On Wednesday afternoon Alan Burles gave us a presentation on his street photography. We were all blown away by the clever, cheeky, or humorous moments he captured. At first I thought the photos had to be staged, because things were lining up almost too perfectly. But he told us that none of his street photos are staged. Instead, he spots something that could become a moment, and waits for someone to wander in to exactly the right spot, sometimes for hours. It almost seemed that he had the gift of foresight, that he knew exactly when someone was going to do something worth capturing. But Alan told us that his only secret was that he had learned to listen with his eyes, which is a really beautiful sentiment.
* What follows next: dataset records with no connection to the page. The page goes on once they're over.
(** C16: A place of a session is given to one connection: in any interleaving of
    the sections of any calls of the hub, from any hub, as long as the handler of
    the place does not report its connection gone, a call that is told the place
    - as the host or guest of a new session, by a link or a code, or by
    coming back - belongs to the connection that is in the place, so that no two
    connections are ever told the same place: [attach] and [reattach] look and
    take in one critical section. *)
Theorem place_given_once h es b i j qi qj :
  run (busy_step cfg) es {| b_hub := h; b_calls := []; b_log := [] |} = Some b →
  Calls (QHandleDisconnect p r) ∉ es →
  b_calls b !! i = Some (qi, Return (Some (inl (p, r)))) →
  b_calls b !! j = Some (qj, Return (Some (inl (p, r)))) →
  ∃ c, slot (b_hub b) p r = Some c ∧ snd <$> opener qi = Some c ∧ snd <$> opener qj = Some c.
Proof.
  intros Hr Hno Hi Hj.
  assert (∃ gots, Forall2 (placed (b_hub b)) (b_calls b) gots) as [gots Hf].
  { eapply placed_run; [exact Hr|done|]. exists []. constructor. }
  assert (∀ k q, b_calls b !! k = Some (q, Return (Some (inl (p, r)))) →
            ∃ c, snd <$> opener q = Some c ∧ slot (b_hub b) p r = Some c) as Hp.
  { intros k q Hk. destruct (Forall2_lookup_l _ _ _ _ _ Hf Hk) as (got&_&Hg&Hs). apply Hs.
    inversion Hg; auto. }
  destruct (Hp i qi Hi) as (c&?&?), (Hp j qj Hj) as (c'&?&?). exists c. split_and!; congruence.
Qed.

End Place.

(** ** A session that ends while its other side comes back *)

Definition addressee (o : out) : conn := match o with Send c _ | Close c _ => c end.

Section Comeback.
Context (cfg : Config).

Lemma end_peer_addressee h s r reason :
  Forall (λ o, connOf s r = Some (addressee o)) (Relay.end_peer h (connAndIP s r) reason).2.
Proof.
  unfold connAndIP, connOf. destruct (s_peers s r) as [q|]; [|constructor]. cbn [mbind option_bind].
  case_bool_decide; [|constructor]. by repeat constructor.
Qed.

(** What the reaper writes goes to the places of listed sessions. *)
Lemma reapSession_addressee h now s o :
  o ∈ (Relay.reapSession cfg h now s).2 → ∃ r, connOf s r = Some (addressee o).
Proof.
  assert (∀ reason, o ∈ (notifyAndClose h s reason).2 → ∃ r, connOf s r = Some (addressee o)) as Hn.
  { intros reason. unfold notifyAndClose. pose proof (end_peer_addressee h s RoleHost reason) as H1.
    destruct (Relay.end_peer h _ reason) as [h1 o1].
    pose proof (end_peer_addressee h1 s RoleGuest reason) as H2.
    destruct (Relay.end_peer h1 _ reason) as [h2 o2]. cbn [fst snd] in *.
    rewrite Forall_forall in H1, H2. intros [Ho|Ho]%elem_of_app; eauto. }
  unfold Relay.reapSession. case_match; [apply Hn|]. case_match; [apply Hn|]. by intros ?%elem_of_nil.
Qed.

Lemma reap_addressee now ids h os c :
  (∀ id p r, sessions h !! id = Some p → slot h p r ≠ Some c) → (∀ o, o ∈ os → addressee o ≠ c) →
  ∀ o, o ∈ (fold_left (reap_step cfg now) ids (h, os)).2 → addressee o ≠ c.
Proof.
  revert h os. induction ids as [|id ids IH]; intros h os Hh Hos; [done|]. cbn [fold_left].
  unfold reap_step at 2. destruct (sessions h !! id) as [p|] eqn:Hp; [|by apply IH].
  cbn [mbind option_bind]. destruct (store h !! p) as [s|] eqn:Hs; [|by apply IH].
  pose proof (reapSession_store cfg h now s) as Hst. pose proof (reapSession_sessions cfg h now s) as Hse.
  pose proof (reapSession_addressee h now s) as Ha.
  destruct (Relay.reapSession cfg h now s) as [h1 o1]. cbn [fst snd] in *. apply IH.
  - intros id' p' r. unfold slot. rewrite Hst. intros Hp'. apply (Hh id').
    rewrite Hse in Hp'. case_match; [by apply lookup_delete_Some in Hp' as []|done].
  - intros o [Ho|Ho]%elem_of_app; [by apply Hos|]. destruct (Ha o Ho) as [r Hr]. intros <-.
    apply (Hh id p r Hp). unfold slot. by rewrite Hs.
Qed.

(** A peer that has dropped comes back with its token. *)
Lemma seat_again s r q c ip now :
  s_peers s r = Some q → p_disconnectedAt q ≠ None → p_reconnectToken q ≠ [] →
  (∃ s', reattach s r (p_reconnectToken q) c ip now = Some s') ∧ connAndIP s r = None.
Proof.
  intros Hq Hd Ht. unfold reattach, connected, connAndIP. rewrite Hq. cbn [mbind option_bind].
  rewrite !bool_decide_false, bool_decide_true by done. split; [|done]. by eexists.
Qed.

(** C25: A session that ends while its other side is coming back keeps that side
    for ever: [Reconnect] looks the session up in one critical section and takes
    the place in another, and [EndSession] tells only whom it finds connected. If
    the side [other r] ends the session between the two, the call comes back all
    the same: its connection is told [reconnected] and sits in a session that the
    hub does not list, opposite the place of a connection that is over; it is
    told nothing else, neither by [EndSession] nor ever by the reaper. *)
Theorem comeback_outruns_end h now p s q r id ip c hc :
  listed h → sessions h !! id = Some p → store h !! p = Some s →
  s_peers s r = Some q → p_disconnectedAt q ≠ None → p_reconnectToken q ≠ [] →
  connOf s (other r) = Some hc → count h ip < MaxSessionsPerIP cfg →
  (∀ p' r', slot h p' r' ≠ Some c) →
  let back := QReconnect id r (p_reconnectToken q) ip c in
  let ends := QEndSession p (other r) in
  ∃ k1 k2 b,
    run (busy_step cfg)
      ([Calls back; Runs 0 now; Calls ends] ++ replicate k1 (Runs 1 now) ++ replicate k2 (Runs 0 now))
      {| b_hub := h; b_calls := []; b_log := [] |} = Some b
    ∧ b_calls b = [(back, Return (Some (inl (p, r)))); (ends, Return None)]
    ∧ b_log b = [Send hc MPeerReconnected; Send c MReconnected]
    ∧ slot (b_hub b) p r = Some c ∧ slot (b_hub b) p (other r) = Some hc
    ∧ (∀ id', sessions (b_hub b) !! id' ≠ Some p)
    ∧ ∀ now' o, o ∈ (Relay.ReapOnce cfg (b_hub b) now').2 → addressee o ≠ c.
Proof.
  intros Hl Hid Hs Hq Hd Ht Hc Hn Hf back ends.
  destruct (seat_again s r q c ip now Hq Hd Ht) as [[s' Ha] Hnone].
  destruct (reattach_seats _ _ _ _ _ _ _ Ha) as (Hfree&Hsc&Hso). specialize (Hso _ (other_ne r)).
  assert (s_ID s = id) as Hsid by (destruct (Hl _ _ Hid) as (s1&?&?); congruence).
  (* the session is looked up, and ended *)
  set (b1 := {| b_hub := h; b_log := [];
                b_calls := [(back, resume p r (p_reconnectToken q) ip c); (ends, call_of cfg ends)] |}).
  destruct (run_call cfg now (call_of cfg ends) b1 1 ends eq_refl) as [k1 H1].
  rewrite call_alone in H1. cbn [b1 b_hub at_once ends] in H1.
  unfold Relay.EndSession in H1. rewrite Hs, other_other, Hnone, Hsid in H1. cbn in H1.
  (* the place is taken *)
  set (b2 := put_call b1 (Relay.removeByID h id) 1 (ends, Return None) []) in *.
  destruct (run_call cfg now (resume p r (p_reconnectToken q) ip c) b2 0 back eq_refl) as [k2 H2].
  rewrite (resume_alone _ _ _ _ _ _ (b_hub b2) s Hs), Ha, Hso, Hc in H2.
  assert (store (incr (update (Relay.removeByID h id) p s') ip) !! p = Some s') as Hst
    by by apply (updated _ _ s).
  assert (∀ id', sessions (incr (update (Relay.removeByID h id) p s') ip) !! id' ≠ Some p) as Hgone.
  { intros id' Hp'. change (delete id (sessions h) !! id' = Some p) in Hp'.
    apply lookup_delete_Some in Hp' as [Hne Hp]. destruct (Hl _ _ Hp) as (s1&?&?). apply Hne. congruence. }
  exists k1, k2. eexists. split.
  { rewrite run_app.
    replace (run _ [Calls back; Runs 0 now; Calls ends] _) with (Some b1).
    2: { cbn. rewrite Hid. cbn. rewrite Hs. unfold full. cbn. by rewrite (proj2 (Z.leb_gt _ _)). }
    cbn [mbind option_bind]. rewrite run_app. etrans; [exact (f_equal (λ x, x ≫= _) H1)|]. exact H2. }
  split_and!; [done|done|..].
  - change (store (incr (update (Relay.removeByID h id) p s') ip) !! p ≫= (λ s, connOf s r) = Some c).
    by rewrite Hst.
  - change (store (incr (update (Relay.removeByID h id) p s') ip) !! p ≫= (λ s, connOf s (other r)) = Some hc).
    rewrite Hst. cbn [mbind option_bind]. by rewrite Hso.
  - exact Hgone.
  - intros now'. apply reap_addressee; [|by intros o ?%elem_of_nil]. intros id' p' r' Hp'.
    assert (p' ≠ p) as Hne by (intros ->; by apply (Hgone id')).
    intros Hsl. apply (Hf p' r'). rewrite <- Hsl. unfold slot. simpl. by rewrite list_lookup_insert_ne.
Qed.


End Comeback.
What I took from this was learning to actively observe and process your surroundings, rather than just letting them pass you by. It is incredibly easy to find yourself on autopilot; to be existing rather than just living. We find ourselves listening to hear rather than to understand. We see without really looking. We speak without saying anything. We are not present.

A study by Daniel Gilbert confirmed that humans are mentally checked out for 46.9% of the time. For about half of our day, our minds are wandering, and we aren’t checked in to the outside world.

While in this almost unconscious headspace, we often miss things that are right in front of our noses. AMV BBDO demonstrated this phenomenon very well in this ad they made for Sainsbury’s:

This was absolutely mind blowing to me. How on earth could you miss a giant gorilla walking around the supermarket? But looking back on my last supermarket trip, I realised that I was going on autopilot. Go through the door. Pick up a basket from the left. Start at the fruit and veg aisle. Mushrooms, avocados, spinach, tomatoes. Go to the dairy aisle. Get milk. Go to the tinned food aisle. Go to the cereal aisle. Go to the bread aisle. Go to self checkout. Leave.

I was definitely on autopilot. And I definitely would have missed a giant gorilla walking down the aisles too.

We need to train ourselves to be present in the moment. And I know this is a learned behaviour, rather than something that comes naturally. Maybe the first step is to stop doing things for the sake of it. Be thoughtful with our words and actions. Start reflecting on our day, practise mindfulness, look at our surroundings. Watch out for the gorillas in the supermarket.